• YOUR GOAL: Report the lines of the data below that contain the string "split".

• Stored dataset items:
-=-=-=-=-
Lemma svg_missing_or_zero_dimension_witness :
  let url := "https://example.com/plain.svg" in
  fst (get_svg_size Scenario.libs Scenario.svg_unsized Scenario.start) = Ok (PyInt 0, PyInt 0) /\
  files (snd (handle_svg Scenario.libs url Scenario.svg_unsized "out" 50000 Scenario.start))
    = files Scenario.start /\
  files (snd (handle_svg Scenario.libs url Scenario.svg_unsized "out" 0 Scenario.start))
    = persist "out" url "svg" Scenario.svg_unsized
        (Metadata url "SVG" (PyInt 0, PyInt 0)) (files Scenario.start).
Proof.
  cbv zeta.
  assert (Hparse : et_fromstring Scenario.libs Scenario.svg_unsized = Ok ∅) by reflexivity.
  assert (Hzero : zero_dimension (∅ : gmap string string) "width"
                  \/ zero_dimension (∅ : gmap string string) "height")
    by (left; exact I).
  split; [| split].
  - exact (proj1 (svg_missing_or_zero_dimension_has_area_zero
                    Scenario.libs "https://example.com/plain.svg" Scenario.svg_unsized
                    "out" 50000 ∅ Scenario.start Hparse Hzero)).
  - refine (proj1 (proj2 (proj2 (svg_missing_or_zero_dimension_has_area_zero
                    Scenario.libs "https://example.com/plain.svg" Scenario.svg_unsized
                    "out" 50000 ∅ Scenario.start Hparse Hzero))) _).
    lia.
  - exact (proj2 (proj2 (proj2 (svg_missing_or_zero_dimension_has_area_zero
                    Scenario.libs "https://example.com/plain.svg" Scenario.svg_unsized
                    "out" 0 ∅ Scenario.start Hparse Hzero))) eq_refl eq_refl eq_refl).
Defined.

(** C4: the size filter is inclusive at the boundary on the vector path
    and on the generic path: a candidate whose area [width * height]
    equals [min_area] is stored with its sidecar, and one whose area
    equals [min_area - 1] leaves the files as they were. *)
Theorem size_filter_inclusive_at_boundary L url content folder min_area w :
  (forall width height,
      fst (get_svg_size L content w) = Ok (width, height) ->
      (PyNum.eq_int (PyNum.mul width height) min_area = true ->
       open_error L (path_join folder (md5_hash url ++ ".svg")) = None ->
       open_error L (path_join folder (md5_hash url ++ ".json")) = None ->
       files (snd (handle_svg L url content folder min_area w)) =
       persist folder url "svg" content (Metadata url "SVG" (width, height)) (files w)) /\
      (PyNum.eq_int (PyNum.mul width height) (min_area - 1) = true ->
       files (snd (handle_svg L url content folder min_area w)) = files w)) /\
  (forall img width height,
      image_open L content = Ok img ->
      pil_size img = (width, height) ->
      (width * height = min_area ->
       open_error L (path_join folder
                       (md5_hash url ++ "." ++ PyStr.lower (pil_format img))) = None ->
       open_error L (path_join folder (md5_hash url ++ ".json")) = None ->
       files (snd (handle_generic_image L url content folder min_area w)) =
       persist folder url (PyStr.lower (pil_format img)) content
         (Metadata url (pil_format img) (PyInt width, PyInt height)) (files w)) /\
      (width * height = min_area - 1 ->
       files (snd (handle_generic_image L url content folder min_area w)) = files w)).
Proof.
  split.
  - intros width height Hsize. split.
    + intros Heq Himg Hjson.
      apply handle_svg_accept; auto using ge_int_of_eq.
    + intros Heq. eapply handle_svg_reject; eauto using ge_int_below.
  - intros img width height Hopen Hsize. split.
    + intros Heq Himg Hjson.
      apply handle_generic_image_accept; auto.
      apply ge_int_of_eq. unfold PyNum.eq_int. cbn. rewrite Heq, Z.compare_refl. reflexivity.
    + intros Heq. eapply handle_generic_image_reject; eauto.
      apply ge_int_below. unfold PyNum.eq_int. cbn. rewrite Heq, Z.compare_refl. reflexivity.
Qed.

Lemma size_filter_inclusive_at_boundary_witness :
  let svg := "https://example.com/logo.svg" in
  let png := "https://example.com/boundary.png" in
  let size := (PyFloat Scenario.float_300, PyFloat Scenario.float_200) in
  files (snd (handle_svg Scenario.libs svg Scenario.svg_300x200 "out" 60000 Scenario.start))
    = persist "out" svg "svg" Scenario.svg_300x200 (Metadata svg "SVG" size)
        (files Scenario.start) /\
  files (snd (handle_svg Scenario.libs svg Scenario.svg_300x200 "out" 60001 Scenario.start))
    = files Scenario.start /\
  files (snd (handle_generic_image Scenario.libs png Scenario.png_250x200 "out" 50000
                Scenario.start))
    = persist "out" png "png" Scenario.png_250x200
        (Metadata png "PNG" (PyInt 250, PyInt 200)) (files Scenario.start) /\
  files (snd (handle_generic_image Scenario.libs png Scenario.png_250x200 "out" 50001
                Scenario.start))
    = files Scenario.start.
Proof.
  cbv zeta.
  assert (Hsize : fst (get_svg_size Scenario.libs Scenario.svg_300x200 Scenario.start)
                  = Ok (PyFloat Scenario.float_300, PyFloat Scenario.float_200))
    by (vm_compute; reflexivity).
  split; [| split; [| split]].
  - apply (proj1 (proj1 (size_filter_inclusive_at_boundary
              Scenario.libs "https://example.com/logo.svg" Scenario.svg_300x200 "out" 60000
              Scenario.start) _ _ Hsize)); vm_compute; reflexivity.
  - apply (proj2 (proj1 (size_filter_inclusive_at_boundary
              Scenario.libs "https://example.com/logo.svg" Scenario.svg_300x200 "out" 60001
              Scenario.start) _ _ Hsize)); vm_compute; reflexivity.
  - exact (proj1 (proj2 (size_filter_inclusive_at_boundary
              Scenario.libs "https://example.com/boundary.png" Scenario.png_250x200 "out" 50000
              Scenario.start) (PilImage (250, 200) "PNG") 250 200 eq_refl eq_refl)
             eq_refl eq_refl eq_refl).
  - exact (proj2 (proj2 (size_filter_inclusive_at_boundary
              Scenario.libs "https://example.com/boundary.png" Scenario.png_250x200 "out" 50001
              Scenario.start) (PilImage (250, 200) "PNG") 250 200 eq_refl eq_refl)
             eq_refl).
Defined.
-=-=-=-=-
• EXERCISE RESULT:
  split; [| split].
  split.
  - intros width height Hsize. split.
  - intros img width height Hopen Hsize. split.
  split; [| split; [| split]].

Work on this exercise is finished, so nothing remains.